[PROBLEM STATEMENT]
For the material that follows, return exactly the lines from the one with "(Wanted num_data_bytes) =>" through the one with "line => Ok (reader, buf, GotLine line)", both ends included.

###

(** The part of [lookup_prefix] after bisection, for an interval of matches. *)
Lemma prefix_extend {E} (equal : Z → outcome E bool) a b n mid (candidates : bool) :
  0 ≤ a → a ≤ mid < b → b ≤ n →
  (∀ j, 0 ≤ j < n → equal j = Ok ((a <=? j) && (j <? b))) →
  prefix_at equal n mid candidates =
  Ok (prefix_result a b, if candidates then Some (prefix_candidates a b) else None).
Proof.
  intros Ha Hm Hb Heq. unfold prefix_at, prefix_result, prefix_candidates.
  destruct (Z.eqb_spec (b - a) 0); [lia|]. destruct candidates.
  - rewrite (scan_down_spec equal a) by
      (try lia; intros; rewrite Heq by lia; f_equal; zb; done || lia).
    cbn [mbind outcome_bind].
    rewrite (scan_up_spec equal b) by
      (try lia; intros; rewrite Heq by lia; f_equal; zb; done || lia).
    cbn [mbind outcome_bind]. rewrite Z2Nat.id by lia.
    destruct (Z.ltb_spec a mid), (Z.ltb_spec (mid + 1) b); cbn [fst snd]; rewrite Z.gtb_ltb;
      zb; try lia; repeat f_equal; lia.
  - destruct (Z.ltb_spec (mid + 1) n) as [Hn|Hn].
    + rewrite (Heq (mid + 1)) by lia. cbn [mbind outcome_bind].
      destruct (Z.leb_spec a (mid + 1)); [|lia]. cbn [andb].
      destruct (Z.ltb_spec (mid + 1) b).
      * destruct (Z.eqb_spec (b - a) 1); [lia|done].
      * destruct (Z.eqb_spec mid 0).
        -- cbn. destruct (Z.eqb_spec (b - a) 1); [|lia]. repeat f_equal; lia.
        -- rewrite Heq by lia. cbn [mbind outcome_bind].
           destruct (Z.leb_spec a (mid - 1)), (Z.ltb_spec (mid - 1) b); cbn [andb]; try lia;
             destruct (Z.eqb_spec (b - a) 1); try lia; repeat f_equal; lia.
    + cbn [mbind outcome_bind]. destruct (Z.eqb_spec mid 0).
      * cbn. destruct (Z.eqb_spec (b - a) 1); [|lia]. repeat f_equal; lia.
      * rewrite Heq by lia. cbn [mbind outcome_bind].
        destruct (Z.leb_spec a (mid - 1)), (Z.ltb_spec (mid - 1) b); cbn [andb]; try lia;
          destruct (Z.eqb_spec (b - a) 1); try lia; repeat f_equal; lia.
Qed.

###

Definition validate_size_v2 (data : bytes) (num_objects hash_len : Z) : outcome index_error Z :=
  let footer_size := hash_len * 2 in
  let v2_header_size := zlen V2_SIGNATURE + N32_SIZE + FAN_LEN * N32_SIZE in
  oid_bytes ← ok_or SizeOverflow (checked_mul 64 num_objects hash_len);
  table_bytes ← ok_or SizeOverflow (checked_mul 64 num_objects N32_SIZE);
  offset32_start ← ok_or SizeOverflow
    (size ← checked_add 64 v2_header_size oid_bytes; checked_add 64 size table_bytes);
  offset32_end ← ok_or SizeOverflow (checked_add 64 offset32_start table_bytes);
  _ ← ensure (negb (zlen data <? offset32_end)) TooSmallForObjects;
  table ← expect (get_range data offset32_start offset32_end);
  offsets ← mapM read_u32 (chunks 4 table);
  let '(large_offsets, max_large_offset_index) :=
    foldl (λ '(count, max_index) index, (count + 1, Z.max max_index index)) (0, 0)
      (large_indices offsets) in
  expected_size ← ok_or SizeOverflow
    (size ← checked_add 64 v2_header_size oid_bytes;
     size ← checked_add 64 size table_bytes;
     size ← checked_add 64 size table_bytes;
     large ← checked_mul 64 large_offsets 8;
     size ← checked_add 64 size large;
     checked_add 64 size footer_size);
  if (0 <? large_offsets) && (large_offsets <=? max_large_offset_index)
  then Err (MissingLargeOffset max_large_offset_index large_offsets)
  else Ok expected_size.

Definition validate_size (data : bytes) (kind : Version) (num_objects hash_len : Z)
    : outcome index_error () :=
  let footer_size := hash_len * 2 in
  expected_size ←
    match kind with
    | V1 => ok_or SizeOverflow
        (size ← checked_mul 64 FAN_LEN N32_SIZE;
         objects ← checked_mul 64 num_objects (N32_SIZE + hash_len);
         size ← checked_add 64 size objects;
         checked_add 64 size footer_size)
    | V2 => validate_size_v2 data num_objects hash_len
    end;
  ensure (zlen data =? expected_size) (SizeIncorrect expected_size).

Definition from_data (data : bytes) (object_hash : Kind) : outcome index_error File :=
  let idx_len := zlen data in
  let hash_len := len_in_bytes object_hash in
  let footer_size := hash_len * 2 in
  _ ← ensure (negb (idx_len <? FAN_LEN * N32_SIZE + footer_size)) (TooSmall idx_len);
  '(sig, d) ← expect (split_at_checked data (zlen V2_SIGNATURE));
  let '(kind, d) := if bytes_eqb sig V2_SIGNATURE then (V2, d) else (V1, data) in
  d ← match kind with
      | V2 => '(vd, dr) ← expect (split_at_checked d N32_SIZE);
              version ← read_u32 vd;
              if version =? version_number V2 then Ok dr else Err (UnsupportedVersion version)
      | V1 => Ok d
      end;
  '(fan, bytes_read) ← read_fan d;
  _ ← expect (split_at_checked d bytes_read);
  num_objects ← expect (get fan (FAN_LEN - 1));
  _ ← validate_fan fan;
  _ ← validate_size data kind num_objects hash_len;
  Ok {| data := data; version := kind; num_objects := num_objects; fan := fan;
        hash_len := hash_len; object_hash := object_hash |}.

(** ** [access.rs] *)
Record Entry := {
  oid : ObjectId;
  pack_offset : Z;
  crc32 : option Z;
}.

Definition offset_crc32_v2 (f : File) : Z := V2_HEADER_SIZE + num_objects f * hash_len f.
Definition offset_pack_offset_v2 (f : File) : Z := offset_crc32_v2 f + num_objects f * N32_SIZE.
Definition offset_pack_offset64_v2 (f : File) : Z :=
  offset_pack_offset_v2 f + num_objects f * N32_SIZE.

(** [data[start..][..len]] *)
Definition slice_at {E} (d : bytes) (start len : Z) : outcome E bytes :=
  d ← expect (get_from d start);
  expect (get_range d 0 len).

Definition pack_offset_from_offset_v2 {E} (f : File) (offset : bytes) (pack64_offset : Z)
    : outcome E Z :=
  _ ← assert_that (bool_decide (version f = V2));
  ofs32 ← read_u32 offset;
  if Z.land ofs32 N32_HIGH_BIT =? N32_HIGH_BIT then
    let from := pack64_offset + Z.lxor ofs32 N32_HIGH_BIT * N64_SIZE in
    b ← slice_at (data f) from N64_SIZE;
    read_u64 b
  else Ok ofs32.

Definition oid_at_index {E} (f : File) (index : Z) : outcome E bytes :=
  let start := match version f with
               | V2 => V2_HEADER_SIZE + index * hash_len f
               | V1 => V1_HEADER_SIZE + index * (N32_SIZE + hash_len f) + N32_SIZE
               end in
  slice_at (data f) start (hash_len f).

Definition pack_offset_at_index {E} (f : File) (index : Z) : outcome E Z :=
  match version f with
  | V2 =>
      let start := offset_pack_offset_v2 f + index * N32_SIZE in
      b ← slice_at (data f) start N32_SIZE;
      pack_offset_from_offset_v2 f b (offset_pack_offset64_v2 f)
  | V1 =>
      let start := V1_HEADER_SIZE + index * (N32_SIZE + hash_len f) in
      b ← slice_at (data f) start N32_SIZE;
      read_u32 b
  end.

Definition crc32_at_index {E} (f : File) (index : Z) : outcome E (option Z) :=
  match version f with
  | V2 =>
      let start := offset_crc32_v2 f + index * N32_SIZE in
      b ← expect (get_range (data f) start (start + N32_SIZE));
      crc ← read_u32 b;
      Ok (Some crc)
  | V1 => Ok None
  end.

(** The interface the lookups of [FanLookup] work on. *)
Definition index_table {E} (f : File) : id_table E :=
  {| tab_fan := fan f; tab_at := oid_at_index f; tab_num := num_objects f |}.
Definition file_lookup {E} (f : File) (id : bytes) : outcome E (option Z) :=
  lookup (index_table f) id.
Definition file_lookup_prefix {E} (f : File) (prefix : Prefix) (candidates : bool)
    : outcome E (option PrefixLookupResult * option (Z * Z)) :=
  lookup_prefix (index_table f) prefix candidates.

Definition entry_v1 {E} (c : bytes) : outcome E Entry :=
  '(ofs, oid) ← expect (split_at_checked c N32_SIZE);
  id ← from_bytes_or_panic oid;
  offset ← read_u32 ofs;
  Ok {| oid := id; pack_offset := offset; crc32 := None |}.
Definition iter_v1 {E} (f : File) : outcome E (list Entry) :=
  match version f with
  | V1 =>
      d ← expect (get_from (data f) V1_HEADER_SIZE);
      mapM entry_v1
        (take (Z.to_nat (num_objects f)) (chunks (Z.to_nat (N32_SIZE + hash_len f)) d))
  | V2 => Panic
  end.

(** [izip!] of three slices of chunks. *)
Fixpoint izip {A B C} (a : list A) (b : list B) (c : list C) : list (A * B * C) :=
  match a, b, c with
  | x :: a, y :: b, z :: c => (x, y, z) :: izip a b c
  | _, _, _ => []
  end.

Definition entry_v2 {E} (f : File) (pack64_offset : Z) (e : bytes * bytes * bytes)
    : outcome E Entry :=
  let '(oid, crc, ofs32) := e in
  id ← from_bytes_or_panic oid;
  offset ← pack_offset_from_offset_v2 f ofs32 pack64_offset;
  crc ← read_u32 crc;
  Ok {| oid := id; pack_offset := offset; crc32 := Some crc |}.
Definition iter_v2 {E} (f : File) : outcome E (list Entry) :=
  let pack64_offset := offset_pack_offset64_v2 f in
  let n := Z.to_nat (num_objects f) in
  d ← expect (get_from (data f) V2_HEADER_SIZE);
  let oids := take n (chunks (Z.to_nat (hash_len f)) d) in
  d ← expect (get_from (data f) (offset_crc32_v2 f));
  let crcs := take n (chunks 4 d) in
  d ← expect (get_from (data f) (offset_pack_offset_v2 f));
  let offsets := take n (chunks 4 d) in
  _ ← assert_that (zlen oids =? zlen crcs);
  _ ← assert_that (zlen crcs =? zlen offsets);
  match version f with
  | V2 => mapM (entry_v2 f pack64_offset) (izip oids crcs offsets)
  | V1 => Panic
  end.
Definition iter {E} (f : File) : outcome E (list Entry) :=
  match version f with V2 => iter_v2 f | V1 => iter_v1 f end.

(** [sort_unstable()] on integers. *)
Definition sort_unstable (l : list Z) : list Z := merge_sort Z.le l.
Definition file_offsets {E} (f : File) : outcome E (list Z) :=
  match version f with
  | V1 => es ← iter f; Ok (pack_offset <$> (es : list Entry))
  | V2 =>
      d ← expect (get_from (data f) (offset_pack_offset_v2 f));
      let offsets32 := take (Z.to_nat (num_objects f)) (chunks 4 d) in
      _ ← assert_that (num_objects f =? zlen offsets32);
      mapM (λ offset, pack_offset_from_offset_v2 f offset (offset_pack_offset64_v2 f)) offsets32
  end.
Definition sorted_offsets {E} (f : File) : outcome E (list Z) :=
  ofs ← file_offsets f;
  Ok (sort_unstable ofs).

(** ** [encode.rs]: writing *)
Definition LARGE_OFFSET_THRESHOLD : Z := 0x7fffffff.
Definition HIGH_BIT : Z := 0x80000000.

###

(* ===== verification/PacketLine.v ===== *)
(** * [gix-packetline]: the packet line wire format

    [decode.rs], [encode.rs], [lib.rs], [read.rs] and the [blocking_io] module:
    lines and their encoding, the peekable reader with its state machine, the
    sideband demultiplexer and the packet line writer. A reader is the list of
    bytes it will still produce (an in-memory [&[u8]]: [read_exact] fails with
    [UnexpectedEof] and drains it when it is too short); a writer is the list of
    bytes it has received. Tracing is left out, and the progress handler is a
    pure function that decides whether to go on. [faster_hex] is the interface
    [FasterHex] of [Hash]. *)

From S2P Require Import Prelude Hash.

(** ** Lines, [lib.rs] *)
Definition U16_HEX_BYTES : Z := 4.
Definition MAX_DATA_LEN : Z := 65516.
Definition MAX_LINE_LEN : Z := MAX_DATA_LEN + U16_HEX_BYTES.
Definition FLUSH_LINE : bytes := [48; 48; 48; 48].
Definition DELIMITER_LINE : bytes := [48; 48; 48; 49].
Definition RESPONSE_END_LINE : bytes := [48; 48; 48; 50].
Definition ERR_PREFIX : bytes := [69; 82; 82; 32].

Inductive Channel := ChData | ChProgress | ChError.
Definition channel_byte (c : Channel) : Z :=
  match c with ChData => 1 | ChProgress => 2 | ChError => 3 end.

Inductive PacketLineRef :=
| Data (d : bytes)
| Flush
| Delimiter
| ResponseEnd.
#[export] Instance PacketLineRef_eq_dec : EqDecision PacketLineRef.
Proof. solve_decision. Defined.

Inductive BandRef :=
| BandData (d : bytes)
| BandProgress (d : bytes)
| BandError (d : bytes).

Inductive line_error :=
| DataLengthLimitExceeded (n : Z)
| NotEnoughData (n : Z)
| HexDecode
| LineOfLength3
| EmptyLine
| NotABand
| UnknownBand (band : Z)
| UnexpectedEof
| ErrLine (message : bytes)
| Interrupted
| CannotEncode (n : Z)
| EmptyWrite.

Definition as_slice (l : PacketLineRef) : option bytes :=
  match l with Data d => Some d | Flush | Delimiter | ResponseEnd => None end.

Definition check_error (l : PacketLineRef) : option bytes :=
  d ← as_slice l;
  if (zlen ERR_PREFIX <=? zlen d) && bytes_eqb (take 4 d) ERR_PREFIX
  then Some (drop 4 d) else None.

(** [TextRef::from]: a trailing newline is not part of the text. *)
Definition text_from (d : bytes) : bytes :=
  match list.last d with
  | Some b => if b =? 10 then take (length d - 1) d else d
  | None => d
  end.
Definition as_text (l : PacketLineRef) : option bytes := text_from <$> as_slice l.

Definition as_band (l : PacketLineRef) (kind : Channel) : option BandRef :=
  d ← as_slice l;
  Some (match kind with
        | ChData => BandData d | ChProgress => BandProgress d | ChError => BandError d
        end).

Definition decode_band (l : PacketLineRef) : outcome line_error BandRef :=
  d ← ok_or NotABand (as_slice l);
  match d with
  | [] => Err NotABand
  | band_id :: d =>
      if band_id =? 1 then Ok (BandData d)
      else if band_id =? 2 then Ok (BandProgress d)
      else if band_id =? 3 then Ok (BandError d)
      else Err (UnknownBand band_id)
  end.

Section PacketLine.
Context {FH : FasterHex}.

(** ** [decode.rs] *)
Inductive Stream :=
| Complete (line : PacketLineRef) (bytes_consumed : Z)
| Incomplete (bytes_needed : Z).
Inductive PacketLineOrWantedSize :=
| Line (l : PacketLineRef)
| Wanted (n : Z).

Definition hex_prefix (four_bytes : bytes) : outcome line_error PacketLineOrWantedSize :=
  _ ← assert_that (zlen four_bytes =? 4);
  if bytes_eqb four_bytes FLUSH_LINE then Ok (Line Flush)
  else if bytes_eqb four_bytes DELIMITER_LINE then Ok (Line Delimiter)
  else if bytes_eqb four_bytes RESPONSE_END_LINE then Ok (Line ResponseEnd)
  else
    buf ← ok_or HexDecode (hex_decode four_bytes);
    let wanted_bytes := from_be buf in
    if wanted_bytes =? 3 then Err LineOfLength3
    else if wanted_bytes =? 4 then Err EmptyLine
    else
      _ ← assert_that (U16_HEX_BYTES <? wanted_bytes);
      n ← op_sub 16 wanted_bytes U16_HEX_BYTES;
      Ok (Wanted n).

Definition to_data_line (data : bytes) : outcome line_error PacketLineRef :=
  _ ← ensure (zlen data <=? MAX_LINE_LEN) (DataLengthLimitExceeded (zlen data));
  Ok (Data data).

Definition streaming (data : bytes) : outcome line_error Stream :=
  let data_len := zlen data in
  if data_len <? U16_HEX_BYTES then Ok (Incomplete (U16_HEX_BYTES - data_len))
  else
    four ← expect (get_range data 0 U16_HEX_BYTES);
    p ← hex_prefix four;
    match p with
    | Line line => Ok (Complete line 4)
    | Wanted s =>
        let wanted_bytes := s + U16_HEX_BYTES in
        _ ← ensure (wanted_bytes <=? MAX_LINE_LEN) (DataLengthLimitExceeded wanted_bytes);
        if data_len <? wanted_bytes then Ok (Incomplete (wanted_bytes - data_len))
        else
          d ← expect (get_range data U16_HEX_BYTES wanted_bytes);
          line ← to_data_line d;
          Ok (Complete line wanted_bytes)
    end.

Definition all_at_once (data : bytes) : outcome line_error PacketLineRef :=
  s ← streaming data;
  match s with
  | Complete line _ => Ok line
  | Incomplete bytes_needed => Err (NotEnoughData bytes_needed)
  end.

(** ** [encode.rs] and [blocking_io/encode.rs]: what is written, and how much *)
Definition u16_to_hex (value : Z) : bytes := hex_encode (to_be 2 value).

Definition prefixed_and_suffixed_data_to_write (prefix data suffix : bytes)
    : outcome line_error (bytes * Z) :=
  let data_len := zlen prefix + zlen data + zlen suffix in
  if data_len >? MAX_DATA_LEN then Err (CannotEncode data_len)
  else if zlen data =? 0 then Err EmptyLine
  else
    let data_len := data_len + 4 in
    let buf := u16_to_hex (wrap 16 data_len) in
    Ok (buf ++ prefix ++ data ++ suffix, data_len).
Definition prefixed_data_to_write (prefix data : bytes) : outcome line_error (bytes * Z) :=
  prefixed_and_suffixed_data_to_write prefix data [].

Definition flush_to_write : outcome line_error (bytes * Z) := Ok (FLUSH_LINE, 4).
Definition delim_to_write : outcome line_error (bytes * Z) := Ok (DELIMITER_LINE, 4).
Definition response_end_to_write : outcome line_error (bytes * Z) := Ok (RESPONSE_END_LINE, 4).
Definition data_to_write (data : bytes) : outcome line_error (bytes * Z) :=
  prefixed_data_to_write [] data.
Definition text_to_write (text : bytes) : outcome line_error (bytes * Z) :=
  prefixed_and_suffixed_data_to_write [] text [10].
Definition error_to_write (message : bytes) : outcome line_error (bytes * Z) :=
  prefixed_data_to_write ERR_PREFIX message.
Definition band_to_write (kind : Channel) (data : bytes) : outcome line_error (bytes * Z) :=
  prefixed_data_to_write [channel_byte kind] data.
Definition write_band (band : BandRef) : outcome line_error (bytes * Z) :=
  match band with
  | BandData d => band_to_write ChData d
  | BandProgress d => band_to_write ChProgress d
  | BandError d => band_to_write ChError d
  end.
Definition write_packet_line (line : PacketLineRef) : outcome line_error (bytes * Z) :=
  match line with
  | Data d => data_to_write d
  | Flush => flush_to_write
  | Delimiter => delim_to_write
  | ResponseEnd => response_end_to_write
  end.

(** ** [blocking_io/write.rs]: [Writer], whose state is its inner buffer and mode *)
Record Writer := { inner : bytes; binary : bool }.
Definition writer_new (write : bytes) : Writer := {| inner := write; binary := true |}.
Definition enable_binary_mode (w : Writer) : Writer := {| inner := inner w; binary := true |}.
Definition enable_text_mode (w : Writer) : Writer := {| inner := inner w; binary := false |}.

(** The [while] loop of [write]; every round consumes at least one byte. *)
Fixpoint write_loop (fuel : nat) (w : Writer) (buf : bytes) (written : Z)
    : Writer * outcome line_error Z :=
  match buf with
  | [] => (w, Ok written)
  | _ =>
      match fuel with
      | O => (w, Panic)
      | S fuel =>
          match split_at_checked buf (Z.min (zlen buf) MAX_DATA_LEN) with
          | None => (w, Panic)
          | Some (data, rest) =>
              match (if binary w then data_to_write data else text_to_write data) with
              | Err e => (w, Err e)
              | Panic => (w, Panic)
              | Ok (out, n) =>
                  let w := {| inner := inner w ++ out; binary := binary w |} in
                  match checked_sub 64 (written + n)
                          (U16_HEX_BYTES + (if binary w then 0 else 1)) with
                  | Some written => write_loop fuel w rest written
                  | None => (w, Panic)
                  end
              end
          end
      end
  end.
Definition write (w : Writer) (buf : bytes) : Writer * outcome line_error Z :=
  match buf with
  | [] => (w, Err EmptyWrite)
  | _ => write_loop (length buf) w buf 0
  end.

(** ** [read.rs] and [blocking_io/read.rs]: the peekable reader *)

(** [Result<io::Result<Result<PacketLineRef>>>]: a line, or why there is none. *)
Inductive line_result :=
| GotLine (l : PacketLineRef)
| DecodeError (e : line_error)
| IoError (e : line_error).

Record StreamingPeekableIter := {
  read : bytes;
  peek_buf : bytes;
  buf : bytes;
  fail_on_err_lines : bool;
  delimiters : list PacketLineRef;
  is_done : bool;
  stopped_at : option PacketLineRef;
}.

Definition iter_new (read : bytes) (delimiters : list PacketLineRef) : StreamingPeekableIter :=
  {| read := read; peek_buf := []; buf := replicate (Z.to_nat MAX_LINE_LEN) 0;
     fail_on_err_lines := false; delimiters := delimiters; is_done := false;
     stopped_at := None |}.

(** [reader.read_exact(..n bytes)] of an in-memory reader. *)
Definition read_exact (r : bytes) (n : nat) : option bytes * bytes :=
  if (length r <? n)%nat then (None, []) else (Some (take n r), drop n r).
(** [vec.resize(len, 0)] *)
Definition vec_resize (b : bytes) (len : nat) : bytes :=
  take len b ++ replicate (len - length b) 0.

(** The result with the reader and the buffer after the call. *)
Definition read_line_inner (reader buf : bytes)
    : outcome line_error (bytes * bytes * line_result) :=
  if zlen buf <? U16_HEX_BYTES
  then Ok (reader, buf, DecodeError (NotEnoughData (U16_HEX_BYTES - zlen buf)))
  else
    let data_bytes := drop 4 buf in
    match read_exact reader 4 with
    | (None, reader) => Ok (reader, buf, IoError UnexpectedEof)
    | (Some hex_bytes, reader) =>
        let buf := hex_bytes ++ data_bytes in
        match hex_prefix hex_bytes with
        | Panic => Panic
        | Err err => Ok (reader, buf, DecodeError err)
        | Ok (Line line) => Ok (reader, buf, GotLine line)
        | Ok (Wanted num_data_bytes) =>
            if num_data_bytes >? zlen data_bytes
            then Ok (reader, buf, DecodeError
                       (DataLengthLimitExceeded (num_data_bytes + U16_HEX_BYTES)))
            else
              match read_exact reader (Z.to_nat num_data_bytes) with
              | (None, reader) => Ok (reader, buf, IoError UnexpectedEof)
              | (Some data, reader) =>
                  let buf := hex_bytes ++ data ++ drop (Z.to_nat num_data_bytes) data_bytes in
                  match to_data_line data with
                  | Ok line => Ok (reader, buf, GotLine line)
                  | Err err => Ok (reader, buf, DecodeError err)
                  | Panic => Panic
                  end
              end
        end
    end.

###

[SOLUTION FOR THIS PROBLEM]
        | Ok (Wanted num_data_bytes) =>
            if num_data_bytes >? zlen data_bytes
            then Ok (reader, buf, DecodeError
                       (DataLengthLimitExceeded (num_data_bytes + U16_HEX_BYTES)))
            else
              match read_exact reader (Z.to_nat num_data_bytes) with
              | (None, reader) => Ok (reader, buf, IoError UnexpectedEof)
              | (Some data, reader) =>
                  let buf := hex_bytes ++ data ++ drop (Z.to_nat num_data_bytes) data_bytes in
                  match to_data_line data with
                  | Ok line => Ok (reader, buf, GotLine line)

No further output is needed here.